Сильвестр, Адашев и Курбский переглянулись.

Адашев и Курбский поклонились без готовности. Старик Басманов с трудом скрывал ликование.

Но нахохлившийся Сильвестр наставительно промолвил все же:

— Помни, государь! Сам решил…

— И ты помни, поп, что самодержец я, чтоб самому решать.

— Самодержец ты, государь, поелику от прочих государей не зависишь. Царь, советами пренебрегающий, слаб есть. Царь Давид не послушал свой сиглит, и чуть не погиб народ израильский.

— Ты грозишь? Грозишь? — зловеще и тихо спросил Иван. — Мне грозишь?

— Не грожу, а к разуму твоему взываю.

— Мой разум тверд. Тверже твоего, поп! Ты вот о Давиде молвил, а я другое скажу: горе граду тому, коим мнози обладают! Я же обладать буду один! Вот мой сказ! Уходи! Не потребен ты здесь!

Сильвестр поднялся с места, поклонился царю и в молчании пошел прочь из палат.

Иван Васильевич обвел лихорадочным взором оставшихся.

— Поняли вы, бояре, волю мою?

— Поняли, поняли, батюшка царь! — первым ответил Басманов.

***

Из всех надежд ливонских послов сбылась только надежда Генриха Винтера: в вине им не отказали. Но на следующий же день известили, что царь их не примет, и велели покинуть Москву.

— Это невозможно, господа! — быстро расхаживая по отведенным послам покоям, волновался Гергард Флемминг. — Мы не можем вернуться с таким ответом! Надо хотя бы повидаться с нашими людьми! Попытаться воздействовать на бояр!

— У ворот стоит стража, — кивнув на окно, меланхолически возразил Мельхиор. — И мне сообщили, что совет с боярами уже состоялся. Царь заявил, что слушать их не намерен.

Флемминг круто повернулся к нему.

— Вы убеждены, что сведения верны?

— Абсолютно.

Флемминг ударил кулаком по столешнице и грубо выругался.

Вскоре после отъезда послов бирючи, громыхая в бубны, объявили на московских площадях и перекрестках государев запрет торговцам ездить в Ливонию.

Московские гости оторопели и растерялись. Слухи о войне слухами, а сама война — иное дело.

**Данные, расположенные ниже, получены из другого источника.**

(* ===== verification/Clone.v ===== *)
(** * Copying a configuration (src/iamproxy/config.go, [clone])

    A Go slice is a view of an array that others may view and write too, so here
    the arrays of a configuration are in a store and a configuration holds views.
    [clone] is what keeps the caller of [Start], and of [Config()], apart from the
    running emulator. *)
From S2P Require Import Prelude Config.

(** ** The store

    A view is an array's location, an offset and a length, or nil.  [next] is the
    first location not in use. *)
Definition slice := option (nat * nat * nat).

Record stored_principal := mkStored {
  sp_value : Principal;       (* its [Groups] and [Grants] are not used *)
  sp_groups : slice;
  sp_grants : slice
}.

Record store := mkStore {
  strings : gmap nat (list gostring);
  listeners_arr : gmap nat (list Listener);
  principals_arr : gmap nat (list stored_principal);
  next : nat
}.

Record config_ref := mkRef {
  r_value : Config;           (* its [Listeners] and [Principals] are not used *)
  r_listeners : slice;
  r_principals : slice
}.

Definition elems {A} (arrs : gmap nat (list A)) (s : slice) : list A :=
  match s with
  | Some (l, off, n) => take n (drop off (default [] (arrs !! l)))
  | None => []
  end.

(** The configuration that a reference stands for. *)
Definition read_principal (h : store) (p : stored_principal) : Principal :=
  let v := sp_value p in
  mkPrincipal (ID v) (Email v) (elems (strings h) (sp_groups p)) (elems (strings h) (sp_grants p))
    (BackendUser v) (BackendPassword v) (AWSAccessKey v) (AWSSecretKey v) (AWSSessionToken v)
    (ECSAuthorizationToken v) (GoogleRefreshToken v) (AzureClientID v) (AzureClientSecret v).
Definition read_config (h : store) (c : config_ref) : Config :=
  let v := r_value c in
  mkConfig (HTTPListen v) (HTTPSListen v) (PublicURL v) (TLSCert v) (TLSKey v)
    (elems (listeners_arr h) (r_listeners c))
    (read_principal h <$> elems (principals_arr h) (r_principals c)).
(* ===== verification/Identity.v ===== *)
(** * Tokens and principals (src/iamproxy/identity.go, without the dispatch)

    The service's state is the map of Google tokens; its configuration, clock
    and RSA key do not change.  Time is counted in nanoseconds; a function that
    reads the clock more than once takes the readings in order.  Random bytes
    are an argument. *)
From S2P Require Import Prelude Wire GoStrings NetAddr Sha256 Codec Json Rsa Config.
#[local] Open Scope Z_scope.

Definition googleSQLScope : gostring := lit "https://www.googleapis.com/auth/sqlservice.login".
Definition cloudPlatformScope : gostring := lit "https://www.googleapis.com/auth/cloud-platform".
Definition azureAudience : gostring := lit "https://ossrdbms-aad.database.windows.net".

(** ** Time *)
Definition Second : Z := 1000000000.
Definition Hour : Z := 3600 * Second.
Definition unix (t : Z) : Z := t / Second.

Record googleToken := mkToken { tok_principal : gostring; tok_scope : gostring; tok_expiry : Z }.

Record service := mkService {
  svc_config : Config;
  googleTokens : gmap gostring googleToken;
  azureKey : rsa_key
}.

Definition newService (c : Config) (key : rsa_key) : service := mkService c ∅ key.

Definition principal (s : service) (id : gostring) : option Principal :=
  snd <$> list_find (λ p, ID p = id) (Principals (svc_config s)).

(** [subtle.ConstantTimeCompare(a, b) == 1] *)
Definition checkSecret (a b : gostring) : bool := a =s b.

(** ** Google *)
Definition google_token (b : list byte) : gostring := lit "ya29.mock." ++ b64_encode b.

Definition googleIssue (b : list byte) (now : Z) (p : Principal) (scope : gostring) (s : service)
    : (gostring * Z) * service :=
  let token := google_token b in
  ((token, 3600),
   mkService (svc_config s)
     (<[token := mkToken (ID p) scope (now + Hour)]> (googleTokens s)) (azureKey s)).

(** [strings.Contains(" "+scope+" ", " "+want+" ")] *)
Definition has_scope (scope want : gostring) : bool :=
  contains (lit " " ++ scope ++ lit " ") (lit " " ++ want ++ lit " ").

Section identity.
Context `{GoUnicode}.

Definition validateGoogle (now : Z) (s : service) (l : Listener) (username password : gostring)
    : res Principal :=
  match googleTokens s !! password with
  | None => Err (Errorf "invalid token" [])
  | Some t =>
     _ ← guard_err (negb (now <? tok_expiry t)) (Errorf "invalid token" []);
     _ ← guard_err (negb (has_scope (tok_scope t) googleSQLScope)
                    && negb (has_scope (tok_scope t) cloudPlatformScope)) (Errorf "invalid scope" []);
     match principal s (tok_principal t) with
     | None => Err (Errorf "wrong username" [])
     | Some p =>
        _ ← guard_err (empty (Email p) || negb (username =s googleUsername (Email p) (Engine l)))
              (Errorf "wrong username" []);
        Ok p
     end
  end.
End identity.

(** ** Azure *)
Definition azure_issuer (s : service) (tenant : gostring) : gostring :=
  trim_right (PublicURL (svc_config s)) (chr "/") ++ lit "/" ++ tenant ++ lit "/v2.0".

Definition jwt_header : json :=
  jmap [(lit "alg", JStr (lit "RS256")); (lit "typ", JStr (lit "JWT")); (lit "kid", JStr (lit "mock-1"))].

(** A nil slice marshals as null, a non-nil one as an array; the configuration's
    clone makes an empty list of groups nil. *)
Definition jgroups (l : list gostring) : json :=
  match l with [] => JNull | _ => JArr (JStr <$> l) end.

Definition jwt_claims (s : service) (p : Principal) (tenant audience : gostring) (now life : Z) : json :=
  jmap [(lit "iss", JStr (azure_issuer s tenant)); (lit "aud", JStr audience); (lit "tid", JStr tenant);
        (lit "oid", JStr (ID p)); (lit "upn", JStr (Email p));
        (lit "iat", jint (unix now)); (lit "nbf", jint (unix now)); (lit "exp", jint (unix (now + life)));
        (lit "groups", jgroups (Groups p))].

Definition jwt_part (s : service) (p : Principal) (tenant audience : gostring) (now life : Z) : gostring :=
  b64_encode (Marshal jwt_header) ++ lit "." ++ b64_encode (Marshal (jwt_claims s p tenant audience now life)).

Definition azureIssueForAudience (now : Z) (s : service) (p : Principal) (tenant audience : gostring)
    (life : Z) : gostring :=
  let life := if life <=? 0 then Hour else life in
  let part := jwt_part s p tenant audience now life in
  part ++ lit "." ++ b64_encode (SignPKCS1v15 (azureKey s) (sha256 part)).

Definition azureIssue (now : Z) (s : service) (p : Principal) (tenant : gostring) (life : Z) : gostring :=
  azureIssueForAudience now s p tenant azureAudience life.

(** The structs [validateAzure] decodes, field by field. *)
Definition header_names : list gostring := lit <$> ["alg"; "kid"]%string.
Definition header_zero : list field := [FString []; FString []].
Definition claims_names : list gostring :=
  lit <$> ["iss"; "aud"; "tid"; "oid"; "upn"; "nbf"; "exp"; "groups"]%string.
Definition claims_zero : list field :=
  [FString []; FString []; FString []; FString []; FString []; FInt 0; FInt 0; FStrings [] []].

(** The value of a field of a decoded struct; decoding keeps the field types. *)
Definition string_field (fs : list field) (i : nat) : gostring :=
  match fs !! i with Some (FString s) => s | _ => [] end.
Definition int_field (fs : list field) (i : nat) : Z :=
  match fs !! i with Some (FInt z) => z | _ => 0 end.
Definition strings_field (fs : list field) (i : nat) : list gostring :=
  match fs !! i with Some (FStrings l _) => l | _ => [] end.

Definition claim_iss fs := string_field fs 0.
Definition claim_aud fs := string_field fs 1.
Definition claim_tid fs := string_field fs 2.
Definition claim_oid fs := string_field fs 3.
Definition claim_upn fs := string_field fs 4.
Definition claim_nbf fs := int_field fs 5.
Definition claim_exp fs := int_field fs 6.
Definition claim_groups fs := strings_field fs 7.

Definition b64_err : goerr := Errorf "invalid jwt encoding" [].
Definition claims_err : goerr := Errorf "invalid jwt claims" [].

(** The group check: a group of the principal named by the user and claimed. *)
Definition claimed_group (groups claimed : list gostring) (username : gostring) : bool :=
  existsb (λ g, (g =s username) && existsb (λ cg, cg =s g) claimed) groups.

Definition validateAzure (now1 now2 : Z) (s : service) (l : Listener) (username token : gostring)
    : res Principal :=
  match split_byte token (chr ".") with
  | [p0; p1; p2] =>
     match b64_decode p0, b64_decode p1, b64_decode p2 with
     | Ok hb, Ok cb, Ok sig =>
        match Unmarshal header_names header_zero hb, Unmarshal claims_names claims_zero cb with
        | Some header, Some claims =>
           _ ← guard_err (negb (string_field header 0 =s lit "RS256")
                          || negb (string_field header 1 =s lit "mock-1")) claims_err;
           _ ← guard_err (negb (VerifyPKCS1v15 (azureKey s) (sha256 (p0 ++ lit "." ++ p1)) sig))
                 (Errorf "invalid signature" []);
           _ ← guard_err (negb (claim_iss claims =s azure_issuer s (Tenant l))
                          || negb (claim_aud claims =s azureAudience)
                          || negb (claim_tid claims =s Tenant l)
                          || (unix now1 <? claim_nbf claims) || (claim_exp claims <=? unix now2))
                 claims_err;
           match principal s (claim_oid claims) with
           | None => Err (Errorf "invalid principal" [])
           | Some p =>
              _ ← guard_err (negb (claim_upn claims =s Email p)) (Errorf "invalid principal" []);
              if username =s Email p then Ok p
              else if claimed_group (Groups p) (claim_groups claims) username then Ok p
              else Err (Errorf "wrong username" [])
           end
        | _, _ => Err claims_err
        end
     | _, _, _ => Err b64_err
     end
  | _ => Err (Errorf "invalid jwt" [])
  end.

(** ** The published key *)
(** The big-endian bytes of a positive integer without leading zeros. *)
Definition big_bytes (z : Z) : list byte := be_bytes (Z.to_nat (Z.log2 z / 8 + 1)) z.

Definition AzureJWK (s : service) : json :=
  jmap [(lit "kty", JStr (lit "RSA")); (lit "kid", JStr (lit "mock-1")); (lit "use", JStr (lit "sig"));
        (lit "alg", JStr (lit "RS256")); (lit "n", JStr (b64_encode (big_bytes (rsa_n (azureKey s)))));
        (lit "e", JStr (b64_encode (byte_of <$> [1; 0; 1])))].
Definition azureOAuth (e : env) (r : request) (h : mockHTTP) : reply :=
  if negb (r_method r =s lit "POST") then http_Error ∅ (lit "method") 405
  else
    match ParseForm r with
    | Ok form =>
       let parts := split_byte (trim (r_path r) (chr "/")) (chr "/") in
       if (length parts <? 4)%nat || negb (bool_decide (parts !! (length parts - 3)%nat = Some (lit "oauth2")))
       then http_NotFound ∅
       else
         let tenant := default [] (parts !! 0%nat) in
         if negb (vget form (lit "grant_type") =s lit "client_credentials")
            || negb (azureClientCredentialScope (vget form (lit "scope")))
         then http_Error ∅ (lit "unsupported grant or scope") 400
         else
           match azure_client h tenant (vget form (lit "client_id")) (vget form (lit "client_secret")) with
           | None => http_Error ∅ (lit "invalid client") 401
           | Some p =>
              let token := azureIssue (clock e 0) (h_s h) p tenant Hour in
              jsonReply ∅ 200 (jmap [(lit "access_token", JStr token); (lit "expires_in", jint 3600);
                                     (lit "ext_expires_in", jint 3600); (lit "token_type", JStr (lit "Bearer"))])
           end
    | _ => http_Error ∅ (lit "form") 400
    end.

Definition jstrings (l : list string) : json := JArr (JStr ∘ lit <$> l).
(** ** Who is authorized *)
(** The refresh token of the principal is in the form. *)
Definition refresh_grant (r : request) (p : Principal) : Prop :=
  r_method r = lit "POST" ∧
  ∃ form, ParseForm r = Ok form ∧ vget form (lit "grant_type") = lit "refresh_token" ∧
    GoogleRefreshToken p ≠ [] ∧ vget form (lit "refresh_token") = GoogleRefreshToken p.

(** The metadata server of the principal is asked, with its header; without a
    name, that of the first principal with an e-mail address. *)
Definition metadata_grant (ps : list Principal) (r : request) (p : Principal) : Prop :=
  header_Get r (lit "Metadata-Flavor") = lit "Google" ∧ Email p ≠ [] ∧
  ID p = or_default (query_Get r (lit "principal")) (first_email ps).

Definition google_grant (ps : list Principal) (r : request) (p : Principal) : Prop :=
  refresh_grant r p ∨ metadata_grant ps r p.

(** The effect of a request on the state. *)
Definition put_token (e : env) (r : request) (h : mockHTTP) (ttl : Z) : mockHTTP :=
  let '(i, imds) := sweep e (h_imds h) in
  mkHTTP (h_s h) (<[b64_encode (random e) := clock e i + ttl * Second]> imds).

Definition token_request (r : request) (ttl : Z) : Prop :=
  r_path r = imds_token_path ∧ r_method r = lit "PUT" ∧
  atoi (header_Get r (lit "X-Aws-Ec2-Metadata-Token-Ttl-Seconds")) = Ok ttl ∧ 1 <= ttl <= 21600.

Definition google_issued (e : env) (p : Principal) (scope : gostring) (h : mockHTTP) : mockHTTP :=
  mkHTTP (googleIssue (random e) (clock e 0) p scope (h_s h)).2 (h_imds h).

Lemma negb_seq_eqb_true a b : negb (a =s b) = true ↔ a ≠ b.
Proof. unfold seq_eqb. by rewrite negb_true_iff, bool_decide_eq_false. Qed.

Lemma negb_seq_eqb_false a b : negb (a =s b) = false ↔ a = b.
Proof. unfold seq_eqb. by rewrite negb_false_iff, bool_decide_eq_true. Qed.

Lemma scope_allowed_spec scope : scope_allowed scope = true ↔ scope = googleSQLScope ∨ scope = cloudPlatformScope.
Proof. unfold scope_allowed, seq_eqb. by rewrite orb_true_iff, !bool_decide_eq_true. Qed.

Lemma scope_allowed_sql scope : scope_allowed scope = true → sql_scope scope.
Proof.
  intros [-> | ->]%scope_allowed_spec; unfold sql_scope; rewrite <- !has_scope_spec by compute_done;
    [left|right]; by vm_compute.
Qed.

Lemma awsIMDSToken_effect e r h :
  (awsIMDSToken e r h).2 = h ∨
  ∃ ttl, r_method r = lit "PUT" ∧ atoi (header_Get r (lit "X-Aws-Ec2-Metadata-Token-Ttl-Seconds")) = Ok ttl ∧
    1 <= ttl <= 21600 ∧ (awsIMDSToken e r h).2 = put_token e r h ttl.
Proof.
  unfold awsIMDSToken, put_token. destruct (negb (r_method r =s lit "PUT")) eqn:Hm; [auto|].
  apply negb_seq_eqb_false in Hm.
  destruct (atoi _) as [ttl| |]; [|auto..]. destruct (_ || _) eqn:Hr; [auto|].
  apply orb_false_iff in Hr as [H1 H2]. apply Z.ltb_ge in H1, H2.
  right. exists ttl. by destruct (sweep e (h_imds h)).
Qed.
(* ===== verification/ServerSpec.v ===== *)
(** * The emulator: what a start opens and serves, dialling, sessions *)
From S2P Require Import Prelude Wire GoStrings NetAddr Sha256 Rsa Config ConfigSpec NetAddrSpec Identity Server.
#[local] Open Scope Z_scope.

(** ** Computations that open listeners *)
Lemma bindS_Ok {A B} (m : StartM A) (f : A → StartM B) cl b cl' :
  (x ← m; f x) cl = (Ok b, cl') ↔ ∃ a cl1, m cl = (Ok a, cl1) ∧ f a cl1 = (Ok b, cl').
Proof.
  unfold mbind, StartM_bind. destruct (m cl) as [[a|e|] cl1]; split; try done; [by exists a, cl1| | |];
    by intros (? & ? & [= <- <-] & ?).
Qed.

Lemma liftS_Ok {A} (r : res A) cl a cl' : liftS r cl = (Ok a, cl') ↔ r = Ok a ∧ cl' = cl.
Proof. unfold liftS. split; [by intros [= -> ->]|by intros [-> ->]]. Qed.

Lemma open_Ok h cl u cl' : open h cl = (Ok u, cl') ↔ cl' = cl ++ [h].
Proof. unfold open. destruct u. split; [by intros [= ->]|by intros ->]. Qed.

Lemma mretS_Ok {A} (a b : A) (cl cl' : list handle) : (mret a : StartM A) cl = (Ok b, cl') ↔ b = a ∧ cl' = cl.
Proof. unfold mret, StartM_ret. split; [by intros [= -> ->]|by intros [-> ->]]. Qed.

(** ** Binding the listeners *)
(** The listener [l'] that serves the configured [l], the [i]-th. *)
Definition bound (w : platform) (in_memory : bool) (i : nat) (l l' : Listener) : Prop :=
  if in_memory then l' = l ∧ split_port (Listen l) ≠ lit "0"
  else ∃ a, net_Listen w i (Listen l) = Ok a ∧ l' = with_Listen a l.

Lemma bind_listeners_Ok w im i ls cl ls' cl' :
  bind_listeners w im i ls cl = (Ok ls', cl') →
  (∀ j l, ls !! j = Some l → ∃ l', ls' !! j = Some l' ∧ bound w im (i + j) l l') ∧ length ls' = length ls ∧
  cl' = cl ++ (if im then [] else HListener <$> seq i (length ls)).
Proof.
  revert i cl ls' cl'. induction ls as [|l ls IH]; intros i cl ls' cl'; cbn [bind_listeners].
  { intros [-> ->]%mretS_Ok. split; [done|]. split; [done|]. destruct im; cbn; by rewrite app_nil_r. }
  intros (l' & cl1 & Hl & H)%bindS_Ok. apply bindS_Ok in H as (ls1 & cl2 & Hls & H).
  apply mretS_Ok in H as [-> ->].
  assert (bound w im i l l' ∧ cl1 = cl ++ (if im then [] else [HListener i])) as [Hb ->].
  { destruct im; cbn [bound].
    - apply bindS_Ok in Hl as (u & cl0 & Hg & Hr). apply liftS_Ok in Hg as [Hg ->].
      apply mretS_Ok in Hr as [-> ->]. apply guard_err_Ok, bool_decide_eq_false in Hg.
      split; [done|by rewrite app_nil_r].
    - apply bindS_Ok in Hl as (a & cl0 & Ha & Hr). apply liftS_Ok in Ha as [Ha ->]. apply wrap_err_Ok in Ha.
      apply bindS_Ok in Hr as (u & cl3 & Ho & Hr). apply open_Ok in Ho as ->. apply mretS_Ok in Hr as [-> ->].
      split; [by exists a|done]. }
  destruct (IH _ _ _ _ Hls) as (Hall & Hlen & ->). split; [|split].
  - intros [|j] x Hx; [injection Hx as <-; exists l'; by rewrite Nat.add_0_r|].
    destruct (Hall j x Hx) as (x' & Hx' & Hb'). exists x'. split; [done|]. by rewrite <- Nat.add_succ_comm.
  - cbn. by rewrite Hlen.
  - rewrite <- app_assoc. by destruct im.
Qed.

(** ** The routes *)
Lemma add_route_Ok name rs a rs' :
  add_route name rs a = Ok rs' →
  ∀ x n, rs' !! x = Some n ↔ rs !! x = Some n ∨ (x = a ∧ n = name).
Proof.
  unfold add_route. rewrite guard_bind_Ok. intros [Hg [= <-]] x n.
  destruct (decide (x = a)) as [->|Hne].
  - rewrite lookup_insert_eq. destruct (rs !! a) as [other|].
    + apply negb_false_iff, bool_decide_eq_true in Hg as ->. naive_solver.
    + naive_solver.
  - rewrite lookup_insert_ne by done. naive_solver.
Qed.

Lemma add_routes_Ok name addrs rs rs' :
  foldM (add_route name) rs addrs = Ok rs' →
  ∀ x n, rs' !! x = Some n ↔ rs !! x = Some n ∨ (x ∈ addrs ∧ n = name).
Proof.
  revert rs. induction addrs as [|a addrs IH]; intros rs; cbn [foldM].
  - intros [= <-] x n. set_solver.
  - intros (rs1 & H1 & H2)%bind_Ok x n. rewrite (IH _ H2), (add_route_Ok _ _ _ _ H1). set_solver.
Qed.

Lemma add_listeners_Ok ls st cl rs mem cl' :
  add_listeners st ls cl = (Ok (rs, mem), cl') →
  (∀ x n, rs !! x = Some n ↔ st.1 !! x = Some n ∨ ∃ l, l ∈ ls ∧ Name l = n ∧ x ∈ dial_addresses l) ∧
  mem = foldl (λ m l, <[Name l := Listen l]> m) st.2 ls ∧
  cl' = cl ++ ((HMemory ∘ Name) <$> ls).
Proof.
  revert st cl. induction ls as [|l ls IH]; intros [rs0 mem0] cl; cbn [add_listeners].
  { intros [[= -> ->] ->]%mretS_Ok. split; [set_solver|]. split; [done|by rewrite app_nil_r]. }
  intros (rs1 & cl1 & H1 & H)%bindS_Ok. apply liftS_Ok in H1 as [H1 ->].
  apply bindS_Ok in H as (u & cl2 & Ho & H). apply open_Ok in Ho as ->.
  destruct (IH _ _ H) as (Hr & -> & ->). split; [|split; [done|by rewrite <- app_assoc]].
  intros x n. rewrite Hr. cbn [fst]. rewrite (add_routes_Ok _ _ _ _ H1). clear -ls.
  split.
  - intros [[?|[? ->]]|(l' & ? & ? & ?)]; [by left|right; exists l; by split_and!; [left|..]|right; exists l'; by split_and!; [right|..]].
  - intros [?|(l' & [->|Hl']%elem_of_cons & <- & Hx)]; [by left; left|left; by right|right; by exists l'].
Qed.

Lemma memory_lookup (ls : list Listener) (m : gmap gostring gostring) l :
  NoDup (Name <$> ls) → l ∈ ls → foldl (λ m l, <[Name l := Listen l]> m) m ls !! Name l = Some (Listen l).
Proof.
  induction ls as [|l' ls IH] using rev_ind; [by intros _ ?%elem_of_nil|].
  rewrite fmap_app, foldl_app. cbn [foldl fmap list_fmap]. intros (Hnd & Hn & _)%NoDup_app [Hin|Hin]%elem_of_app.
  - rewrite lookup_insert_ne; [by apply IH|]. intros Heq. apply (Hn (Name l)).
    + by apply list_elem_of_fmap_2.
    + rewrite <- Heq. by left.
  - apply list_elem_of_singleton in Hin as ->. apply lookup_insert_eq.
Qed.

(** ** A start *)
Definition expected_handles (o : Options) (c : Config) : list handle :=
  (if InMemory o then [] else HListener <$> seq 0 (length (Listeners c)))
  ++ ((HMemory ∘ Name) <$> Listeners c) ++ [HHTTP] ++ (if empty (HTTPSListen c) then [] else [HHTTPS]).

(** The configuration a started emulator serves, for the validated [c]. *)
Record effective (w : platform) (o : Options) (c c' : Config) : Prop := {
  ef_listeners : ∀ i l, Listeners c !! i = Some l →
    ∃ l', Listeners c' !! i = Some l' ∧ bound w (InMemory o) i l l';
  ef_length : length (Listeners c') = length (Listeners c);
  ef_http : ∃ k, net_Listen w k (HTTPListen c) = Ok (HTTPListen c');
  ef_https : if empty (HTTPSListen c) then HTTPSListen c' = []
             else ∃ k, net_Listen w k (HTTPSListen c) = Ok (HTTPSListen c');
  ef_public : PublicURL c' = if empty (PublicURL c) then lit "http://" ++ HTTPListen c' else PublicURL c;
  ef_principals : Principals c' = Principals c
}.

Record serves (w : platform) (o : Options) (c : Config) (e : Emulator) : Prop := {
  sv_config : effective w o c (svc_config (svc e));
  sv_routes : ∀ x n, routes e !! x = Some n ↔
    ∃ l, l ∈ Listeners (svc_config (svc e)) ∧ Name l = n ∧ x ∈ dial_addresses l;
  sv_memory : memory e = foldl (λ m l, <[Name l := Listen l]> m) ∅ (Listeners (svc_config (svc e)));
  sv_tokens : googleTokens (svc e) = ∅;
  sv_url : httpURL e = lit "http://" ++ HTTPListen (svc_config (svc e))
}.

Lemma start_listeners_Ok w c o leaf e cl' :
  start_listeners w c o leaf [] = (Ok e, cl') →
  serves w o c e ∧
  cl' = (if InMemory o then [] else HListener <$> seq 0 (length (Listeners c)))
    ++ ((HMemory ∘ Name) <$> Listeners (svc_config (svc e))) ++ [HHTTP]
    ++ (if empty (HTTPSListen c) then [] else [HHTTPS]).
Proof.
  unfold start_listeners. intros (ls & cl1 & Hls & H)%bindS_Ok.
  apply bind_listeners_Ok in Hls as (Hb & Hlen & ->).
  apply bindS_Ok in H as ([rs mem] & cl2 & Hr & H). apply add_listeners_Ok in Hr as (Hr & -> & ->).
  apply bindS_Ok in H as (http & cl3 & Hh & H). apply liftS_Ok in Hh as [Hh ->].
  apply bindS_Ok in H as (u & cl4 & Ho & H). apply open_Ok in Ho as ->.
  apply bindS_Ok in H as ([https url] & cl5 & Hs & H).
  apply bindS_Ok in H as (key & cl6 & Hk & H). apply liftS_Ok in Hk as [Hk ->]. apply mretS_Ok in H as [-> ->].
  cbn [svc svc_config newService with_bound Listeners HTTPListen HTTPSListen PublicURL Principals routes memory
    googleTokens httpURL].
  assert ((if empty (HTTPSListen c) then https = []
           else ∃ k, net_Listen w k (HTTPSListen c) = Ok https) ∧
          cl5 = (([] ++ (if InMemory o then [] else HListener <$> seq 0 (length (Listeners c))))
            ++ ((HMemory ∘ Name) <$> ls)) ++ [HHTTP] ++ (if empty (HTTPSListen c) then [] else [HHTTPS])) as [Hhttps ->].
  { destruct (empty (HTTPSListen c)) eqn:He; cbn [negb] in Hs.
    - apply mretS_Ok in Hs as [[= -> ->] ->]. apply empty_true in He. by rewrite He.
    - apply bindS_Ok in Hs as (a & cl7 & Ha & Hs). apply liftS_Ok in Ha as [Ha ->].
      apply bindS_Ok in Hs as (u' & cl8 & Ho & Hs). apply open_Ok in Ho as ->.
      apply mretS_Ok in Hs as [[= -> ->] ->]. split; [by eexists|]. by rewrite <- !app_assoc. }
  split; [|by rewrite <- !app_assoc].
  split; cbn; try done.
  - split; cbn; [exact Hb|done|by eexists|exact Hhttps|done|done].
  - intros x n. rewrite Hr. cbn. rewrite lookup_empty. naive_solver.
Qed.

У иных в Ливонию ушли обозы. Другие были связаны с ливонцами кредитами. Третьи уже вложили многие деньги в закупки кожи, шерсти, соли для ливонских городов. Куда теперь девать товар?

***

С весны в Москву начали сгонять ратников. Проследовали мимо города, правясь на Новгород, татары бывшего казанского царя Шиг-Алея — несколько десятков тысяч всадников в собачьих малахаях, на низкорослых мохнатых лошадках. Прошла луговая черемиса, мордва, чуваши. Иные конные, большинство пешие, все с луками и копьями.

В июле двинулись к западным границам стрелецкие полки. На телегах везли за стрельцами пищали, волокли пушки, свинец и порох.